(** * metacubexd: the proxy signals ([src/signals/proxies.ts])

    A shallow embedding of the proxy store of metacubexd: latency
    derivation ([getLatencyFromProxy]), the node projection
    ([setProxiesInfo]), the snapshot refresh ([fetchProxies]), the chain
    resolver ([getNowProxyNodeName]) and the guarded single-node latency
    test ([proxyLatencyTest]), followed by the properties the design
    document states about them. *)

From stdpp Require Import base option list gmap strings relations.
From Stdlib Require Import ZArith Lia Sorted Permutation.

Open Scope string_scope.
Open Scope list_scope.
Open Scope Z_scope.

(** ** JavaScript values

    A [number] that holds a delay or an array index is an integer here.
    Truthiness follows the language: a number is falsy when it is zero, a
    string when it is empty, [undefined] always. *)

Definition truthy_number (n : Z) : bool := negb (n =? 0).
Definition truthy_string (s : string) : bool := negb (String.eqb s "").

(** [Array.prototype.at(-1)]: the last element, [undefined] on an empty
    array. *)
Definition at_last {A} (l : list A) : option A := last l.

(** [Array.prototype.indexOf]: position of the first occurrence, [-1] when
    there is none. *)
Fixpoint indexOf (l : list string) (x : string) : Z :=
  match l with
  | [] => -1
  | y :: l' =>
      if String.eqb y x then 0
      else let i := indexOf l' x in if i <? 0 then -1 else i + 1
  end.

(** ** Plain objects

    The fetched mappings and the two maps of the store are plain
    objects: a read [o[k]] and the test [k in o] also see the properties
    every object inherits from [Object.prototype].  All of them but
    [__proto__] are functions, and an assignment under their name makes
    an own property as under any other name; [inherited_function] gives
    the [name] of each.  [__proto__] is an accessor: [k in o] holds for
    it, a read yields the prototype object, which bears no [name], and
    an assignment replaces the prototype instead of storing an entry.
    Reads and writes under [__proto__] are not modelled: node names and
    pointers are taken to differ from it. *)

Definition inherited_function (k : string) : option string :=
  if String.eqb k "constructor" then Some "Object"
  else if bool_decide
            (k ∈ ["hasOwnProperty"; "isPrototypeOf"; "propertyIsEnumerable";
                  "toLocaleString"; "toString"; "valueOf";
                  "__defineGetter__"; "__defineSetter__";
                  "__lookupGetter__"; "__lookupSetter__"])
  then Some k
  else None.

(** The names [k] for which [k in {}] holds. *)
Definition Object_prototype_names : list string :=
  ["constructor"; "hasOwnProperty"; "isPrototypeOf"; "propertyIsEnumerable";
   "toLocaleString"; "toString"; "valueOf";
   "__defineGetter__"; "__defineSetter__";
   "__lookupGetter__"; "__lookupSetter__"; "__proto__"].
...
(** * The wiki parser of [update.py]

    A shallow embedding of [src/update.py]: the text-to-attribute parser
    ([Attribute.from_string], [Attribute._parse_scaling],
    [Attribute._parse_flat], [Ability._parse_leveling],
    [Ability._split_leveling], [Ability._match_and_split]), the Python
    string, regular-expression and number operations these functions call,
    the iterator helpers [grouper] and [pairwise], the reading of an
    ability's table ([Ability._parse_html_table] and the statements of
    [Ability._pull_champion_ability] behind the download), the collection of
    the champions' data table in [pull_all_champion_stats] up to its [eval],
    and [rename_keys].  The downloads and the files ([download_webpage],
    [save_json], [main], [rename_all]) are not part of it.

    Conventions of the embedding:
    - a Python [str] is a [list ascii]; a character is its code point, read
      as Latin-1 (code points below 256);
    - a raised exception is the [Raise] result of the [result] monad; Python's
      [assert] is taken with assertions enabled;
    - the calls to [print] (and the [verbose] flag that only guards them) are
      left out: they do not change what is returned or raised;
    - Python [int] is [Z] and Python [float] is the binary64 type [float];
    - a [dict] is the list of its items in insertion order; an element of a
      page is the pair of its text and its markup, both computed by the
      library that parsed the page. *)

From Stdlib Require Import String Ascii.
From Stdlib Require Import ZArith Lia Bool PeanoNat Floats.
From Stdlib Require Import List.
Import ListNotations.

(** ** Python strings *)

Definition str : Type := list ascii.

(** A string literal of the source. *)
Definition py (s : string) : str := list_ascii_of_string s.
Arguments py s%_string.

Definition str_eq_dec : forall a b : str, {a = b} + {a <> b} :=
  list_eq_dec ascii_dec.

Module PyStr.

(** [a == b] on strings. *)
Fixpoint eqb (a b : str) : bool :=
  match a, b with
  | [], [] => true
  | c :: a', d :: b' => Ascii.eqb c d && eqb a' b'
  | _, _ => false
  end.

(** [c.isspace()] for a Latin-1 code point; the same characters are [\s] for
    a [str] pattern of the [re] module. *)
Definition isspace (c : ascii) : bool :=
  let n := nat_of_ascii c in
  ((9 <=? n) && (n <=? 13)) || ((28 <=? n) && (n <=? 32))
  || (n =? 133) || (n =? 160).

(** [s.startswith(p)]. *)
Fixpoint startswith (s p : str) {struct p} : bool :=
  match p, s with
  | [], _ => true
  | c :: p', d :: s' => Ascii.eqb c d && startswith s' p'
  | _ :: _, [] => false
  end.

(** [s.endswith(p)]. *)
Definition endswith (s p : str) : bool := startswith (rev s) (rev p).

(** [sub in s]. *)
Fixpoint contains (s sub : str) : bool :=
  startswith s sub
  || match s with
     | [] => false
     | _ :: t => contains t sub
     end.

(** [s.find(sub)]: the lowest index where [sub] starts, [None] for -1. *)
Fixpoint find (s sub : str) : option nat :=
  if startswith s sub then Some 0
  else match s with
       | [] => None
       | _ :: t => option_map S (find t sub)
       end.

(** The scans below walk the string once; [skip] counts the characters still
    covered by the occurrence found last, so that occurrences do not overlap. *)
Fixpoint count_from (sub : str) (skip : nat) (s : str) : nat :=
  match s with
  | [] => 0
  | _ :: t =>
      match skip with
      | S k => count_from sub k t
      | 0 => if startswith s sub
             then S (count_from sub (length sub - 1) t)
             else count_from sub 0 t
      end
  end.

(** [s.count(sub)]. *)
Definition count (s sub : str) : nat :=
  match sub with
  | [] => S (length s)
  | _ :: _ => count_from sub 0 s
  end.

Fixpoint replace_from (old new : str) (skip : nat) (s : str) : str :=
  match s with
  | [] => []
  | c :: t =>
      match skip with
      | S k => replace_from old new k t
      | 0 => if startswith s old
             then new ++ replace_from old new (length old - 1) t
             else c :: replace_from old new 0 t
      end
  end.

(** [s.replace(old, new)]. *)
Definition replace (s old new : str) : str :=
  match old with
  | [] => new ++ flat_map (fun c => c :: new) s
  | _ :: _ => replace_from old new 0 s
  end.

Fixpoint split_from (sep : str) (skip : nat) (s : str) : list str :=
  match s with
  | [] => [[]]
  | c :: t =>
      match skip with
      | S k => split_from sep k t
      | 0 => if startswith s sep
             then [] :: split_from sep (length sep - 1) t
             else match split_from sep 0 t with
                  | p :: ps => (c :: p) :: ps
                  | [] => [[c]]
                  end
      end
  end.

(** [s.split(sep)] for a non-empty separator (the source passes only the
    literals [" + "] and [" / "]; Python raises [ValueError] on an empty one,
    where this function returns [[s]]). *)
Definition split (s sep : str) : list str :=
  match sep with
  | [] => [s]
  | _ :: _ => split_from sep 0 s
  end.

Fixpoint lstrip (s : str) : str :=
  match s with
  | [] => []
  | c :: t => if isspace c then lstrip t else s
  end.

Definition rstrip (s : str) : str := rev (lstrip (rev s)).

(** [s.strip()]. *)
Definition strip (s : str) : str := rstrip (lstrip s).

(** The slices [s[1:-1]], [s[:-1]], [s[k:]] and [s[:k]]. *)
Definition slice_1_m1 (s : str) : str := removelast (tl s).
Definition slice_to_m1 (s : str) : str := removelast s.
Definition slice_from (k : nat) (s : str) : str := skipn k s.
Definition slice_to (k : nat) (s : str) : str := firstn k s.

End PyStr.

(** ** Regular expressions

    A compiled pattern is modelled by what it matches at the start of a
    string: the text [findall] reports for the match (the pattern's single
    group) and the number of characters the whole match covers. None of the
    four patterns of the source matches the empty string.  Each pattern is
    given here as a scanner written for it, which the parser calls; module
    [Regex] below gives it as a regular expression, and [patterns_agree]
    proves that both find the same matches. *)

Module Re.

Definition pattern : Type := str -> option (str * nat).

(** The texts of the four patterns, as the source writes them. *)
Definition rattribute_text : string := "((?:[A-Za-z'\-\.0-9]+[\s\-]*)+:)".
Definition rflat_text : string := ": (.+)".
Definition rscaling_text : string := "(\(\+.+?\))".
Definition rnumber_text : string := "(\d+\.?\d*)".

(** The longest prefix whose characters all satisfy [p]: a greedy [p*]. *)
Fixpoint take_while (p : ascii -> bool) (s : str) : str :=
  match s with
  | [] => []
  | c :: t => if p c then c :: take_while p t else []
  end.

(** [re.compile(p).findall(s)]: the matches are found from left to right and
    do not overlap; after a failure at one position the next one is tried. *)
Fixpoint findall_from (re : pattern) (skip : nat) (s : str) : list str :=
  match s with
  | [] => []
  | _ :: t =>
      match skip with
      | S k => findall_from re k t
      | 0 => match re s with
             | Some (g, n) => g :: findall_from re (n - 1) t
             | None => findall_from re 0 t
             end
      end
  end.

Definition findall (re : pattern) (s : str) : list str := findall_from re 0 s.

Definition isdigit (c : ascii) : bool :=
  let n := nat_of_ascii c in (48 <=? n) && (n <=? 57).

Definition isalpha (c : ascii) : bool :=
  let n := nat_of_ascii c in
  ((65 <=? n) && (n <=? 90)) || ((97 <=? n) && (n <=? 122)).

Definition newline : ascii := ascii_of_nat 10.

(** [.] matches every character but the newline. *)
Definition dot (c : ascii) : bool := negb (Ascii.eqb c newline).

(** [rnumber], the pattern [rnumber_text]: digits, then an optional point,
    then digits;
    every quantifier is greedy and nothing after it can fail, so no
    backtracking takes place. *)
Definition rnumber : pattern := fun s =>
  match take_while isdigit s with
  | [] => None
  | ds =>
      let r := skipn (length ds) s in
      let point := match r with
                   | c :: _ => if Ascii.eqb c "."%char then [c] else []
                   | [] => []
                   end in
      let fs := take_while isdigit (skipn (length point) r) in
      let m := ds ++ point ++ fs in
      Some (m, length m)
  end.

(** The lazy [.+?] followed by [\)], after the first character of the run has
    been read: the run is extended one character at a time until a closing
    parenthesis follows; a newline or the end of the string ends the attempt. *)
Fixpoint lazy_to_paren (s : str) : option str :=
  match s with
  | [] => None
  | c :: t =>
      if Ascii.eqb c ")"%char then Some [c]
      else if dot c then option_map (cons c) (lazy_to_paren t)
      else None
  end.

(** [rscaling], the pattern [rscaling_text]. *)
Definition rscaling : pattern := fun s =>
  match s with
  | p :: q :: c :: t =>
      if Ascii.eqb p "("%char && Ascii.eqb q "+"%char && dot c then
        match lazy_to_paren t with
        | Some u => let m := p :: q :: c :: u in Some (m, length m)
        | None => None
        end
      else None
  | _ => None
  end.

- _What the task asks_: From the records above, extract exactly and only the lines that begin at the line with "(** * metacubexd: the" and stop after the line with "Open Scope string_scope.".

- _Response to this exercise_:
(** * metacubexd: the proxy signals ([src/signals/proxies.ts])

    A shallow embedding of the proxy store of metacubexd: latency
    derivation ([getLatencyFromProxy]), the node projection
    ([setProxiesInfo]), the snapshot refresh ([fetchProxies]), the chain
    resolver ([getNowProxyNodeName]) and the guarded single-node latency
    test ([proxyLatencyTest]), followed by the properties the design
    document states about them. *)

From stdpp Require Import base option list gmap strings relations.
From Stdlib Require Import ZArith Lia Sorted Permutation.

Open Scope string_scope.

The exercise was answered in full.